Dataset entries
────────────────────────────────────────
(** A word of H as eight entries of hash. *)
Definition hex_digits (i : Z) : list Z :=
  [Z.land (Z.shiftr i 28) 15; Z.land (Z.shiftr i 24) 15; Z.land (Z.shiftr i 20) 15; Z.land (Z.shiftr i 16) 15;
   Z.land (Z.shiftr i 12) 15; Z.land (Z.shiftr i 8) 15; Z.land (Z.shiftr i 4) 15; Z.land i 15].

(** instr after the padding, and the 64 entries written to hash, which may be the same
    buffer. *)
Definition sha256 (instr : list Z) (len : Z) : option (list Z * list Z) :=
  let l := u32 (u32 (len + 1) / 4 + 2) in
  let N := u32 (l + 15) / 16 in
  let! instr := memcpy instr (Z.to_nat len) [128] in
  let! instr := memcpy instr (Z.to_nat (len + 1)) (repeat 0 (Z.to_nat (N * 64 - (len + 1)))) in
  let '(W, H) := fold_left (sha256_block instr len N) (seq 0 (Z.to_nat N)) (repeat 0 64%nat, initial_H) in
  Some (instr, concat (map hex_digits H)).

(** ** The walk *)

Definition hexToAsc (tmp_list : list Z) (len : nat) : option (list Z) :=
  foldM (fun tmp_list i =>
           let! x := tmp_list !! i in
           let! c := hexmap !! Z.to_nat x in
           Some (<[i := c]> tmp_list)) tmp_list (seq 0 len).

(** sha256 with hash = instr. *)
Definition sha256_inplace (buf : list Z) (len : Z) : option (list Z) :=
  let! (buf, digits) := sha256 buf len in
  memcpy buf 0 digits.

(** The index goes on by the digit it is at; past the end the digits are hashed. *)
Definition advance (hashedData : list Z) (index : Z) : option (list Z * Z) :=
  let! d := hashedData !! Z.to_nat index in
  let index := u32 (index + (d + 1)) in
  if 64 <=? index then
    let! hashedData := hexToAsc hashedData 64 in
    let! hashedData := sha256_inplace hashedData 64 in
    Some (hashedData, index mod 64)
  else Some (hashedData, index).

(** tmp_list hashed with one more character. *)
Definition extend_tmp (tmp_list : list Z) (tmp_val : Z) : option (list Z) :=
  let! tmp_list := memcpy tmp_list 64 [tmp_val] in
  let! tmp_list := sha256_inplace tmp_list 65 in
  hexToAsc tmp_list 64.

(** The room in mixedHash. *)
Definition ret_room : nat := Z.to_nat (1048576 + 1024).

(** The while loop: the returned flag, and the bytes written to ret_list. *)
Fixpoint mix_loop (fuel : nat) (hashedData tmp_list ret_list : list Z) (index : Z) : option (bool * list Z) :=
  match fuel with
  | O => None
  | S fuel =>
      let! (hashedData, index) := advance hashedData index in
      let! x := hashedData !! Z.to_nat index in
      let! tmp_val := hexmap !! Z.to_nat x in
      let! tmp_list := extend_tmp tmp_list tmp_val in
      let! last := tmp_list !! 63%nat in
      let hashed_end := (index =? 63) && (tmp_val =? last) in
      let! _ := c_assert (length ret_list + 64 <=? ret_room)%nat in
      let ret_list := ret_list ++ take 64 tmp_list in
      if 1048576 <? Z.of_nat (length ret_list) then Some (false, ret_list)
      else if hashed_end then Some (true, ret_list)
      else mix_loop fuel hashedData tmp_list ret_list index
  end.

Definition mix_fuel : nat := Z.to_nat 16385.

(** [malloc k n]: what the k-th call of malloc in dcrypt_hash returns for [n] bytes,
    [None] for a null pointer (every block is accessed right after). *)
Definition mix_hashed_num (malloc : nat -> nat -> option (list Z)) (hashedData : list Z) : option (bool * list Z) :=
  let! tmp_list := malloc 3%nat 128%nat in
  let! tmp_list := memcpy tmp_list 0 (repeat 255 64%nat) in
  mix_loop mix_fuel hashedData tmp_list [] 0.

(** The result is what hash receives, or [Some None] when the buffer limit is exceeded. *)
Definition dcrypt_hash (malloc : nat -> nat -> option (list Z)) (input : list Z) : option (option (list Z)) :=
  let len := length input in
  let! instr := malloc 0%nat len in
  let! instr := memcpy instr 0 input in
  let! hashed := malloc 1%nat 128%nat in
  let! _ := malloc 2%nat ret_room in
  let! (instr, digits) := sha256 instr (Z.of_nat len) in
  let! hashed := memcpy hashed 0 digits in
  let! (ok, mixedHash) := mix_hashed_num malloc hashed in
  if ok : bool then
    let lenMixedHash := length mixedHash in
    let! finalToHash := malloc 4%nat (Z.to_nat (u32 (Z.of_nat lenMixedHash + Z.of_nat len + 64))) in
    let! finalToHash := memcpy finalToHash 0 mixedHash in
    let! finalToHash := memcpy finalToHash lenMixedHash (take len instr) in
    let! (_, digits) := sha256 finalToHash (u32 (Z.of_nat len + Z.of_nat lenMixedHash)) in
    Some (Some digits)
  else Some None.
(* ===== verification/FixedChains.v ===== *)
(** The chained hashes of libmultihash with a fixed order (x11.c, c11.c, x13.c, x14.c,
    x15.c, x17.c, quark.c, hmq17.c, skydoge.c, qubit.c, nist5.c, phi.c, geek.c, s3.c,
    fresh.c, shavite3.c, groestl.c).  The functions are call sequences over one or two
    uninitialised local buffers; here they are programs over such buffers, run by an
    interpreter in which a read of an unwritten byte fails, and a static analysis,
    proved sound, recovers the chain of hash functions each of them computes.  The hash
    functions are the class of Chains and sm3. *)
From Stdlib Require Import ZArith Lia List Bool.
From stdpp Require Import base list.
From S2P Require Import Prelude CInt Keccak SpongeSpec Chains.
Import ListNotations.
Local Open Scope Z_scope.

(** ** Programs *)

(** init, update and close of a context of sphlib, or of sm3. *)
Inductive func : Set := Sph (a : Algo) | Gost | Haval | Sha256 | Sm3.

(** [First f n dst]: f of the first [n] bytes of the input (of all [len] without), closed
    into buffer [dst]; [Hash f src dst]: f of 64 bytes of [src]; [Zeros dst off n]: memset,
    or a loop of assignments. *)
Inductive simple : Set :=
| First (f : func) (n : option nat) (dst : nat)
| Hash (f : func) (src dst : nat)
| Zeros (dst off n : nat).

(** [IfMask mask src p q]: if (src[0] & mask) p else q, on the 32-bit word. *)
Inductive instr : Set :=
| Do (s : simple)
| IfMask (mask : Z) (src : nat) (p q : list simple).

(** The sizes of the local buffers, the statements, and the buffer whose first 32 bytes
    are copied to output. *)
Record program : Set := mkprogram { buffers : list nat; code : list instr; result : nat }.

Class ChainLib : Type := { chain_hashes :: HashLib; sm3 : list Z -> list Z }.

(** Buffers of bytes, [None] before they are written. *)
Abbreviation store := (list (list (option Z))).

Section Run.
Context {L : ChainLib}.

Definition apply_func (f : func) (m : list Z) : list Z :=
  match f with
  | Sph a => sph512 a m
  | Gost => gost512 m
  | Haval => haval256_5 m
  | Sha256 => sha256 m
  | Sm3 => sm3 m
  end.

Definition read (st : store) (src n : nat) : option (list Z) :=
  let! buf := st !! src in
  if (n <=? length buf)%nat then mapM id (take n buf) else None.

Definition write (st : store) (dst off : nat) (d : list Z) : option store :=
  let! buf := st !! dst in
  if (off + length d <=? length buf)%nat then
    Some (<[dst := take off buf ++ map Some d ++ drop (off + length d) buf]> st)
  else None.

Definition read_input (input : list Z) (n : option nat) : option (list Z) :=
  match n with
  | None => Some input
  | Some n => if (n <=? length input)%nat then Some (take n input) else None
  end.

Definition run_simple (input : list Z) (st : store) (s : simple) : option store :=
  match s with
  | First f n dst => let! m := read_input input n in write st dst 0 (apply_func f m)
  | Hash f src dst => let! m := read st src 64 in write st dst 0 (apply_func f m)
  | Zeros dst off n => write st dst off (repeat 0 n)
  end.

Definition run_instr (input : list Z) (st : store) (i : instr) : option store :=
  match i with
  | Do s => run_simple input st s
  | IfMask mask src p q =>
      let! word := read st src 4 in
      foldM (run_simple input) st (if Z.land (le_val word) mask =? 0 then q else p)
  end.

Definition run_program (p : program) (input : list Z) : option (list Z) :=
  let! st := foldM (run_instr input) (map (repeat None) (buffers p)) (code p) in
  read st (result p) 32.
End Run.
────────────────────────────────────────
-- YOUR ASSIGNMENT --
Wherever the line holding "let N := u32 (l + 15) / 16 in" falls in the entries above, copy exactly from it through the line holding "(** sha256 with hash = instr. *)", inclusive, and add nothing.

-- REPLY --
  let N := u32 (l + 15) / 16 in
  let! instr := memcpy instr (Z.to_nat len) [128] in
  let! instr := memcpy instr (Z.to_nat (len + 1)) (repeat 0 (Z.to_nat (N * 64 - (len + 1)))) in
  let '(W, H) := fold_left (sha256_block instr len N) (seq 0 (Z.to_nat N)) (repeat 0 64%nat, initial_H) in
  Some (instr, concat (map hex_digits H)).

(** ** The walk *)

Definition hexToAsc (tmp_list : list Z) (len : nat) : option (list Z) :=
  foldM (fun tmp_list i =>
           let! x := tmp_list !! i in
           let! c := hexmap !! Z.to_nat x in
           Some (<[i := c]> tmp_list)) tmp_list (seq 0 len).

(** sha256 with hash = instr. *)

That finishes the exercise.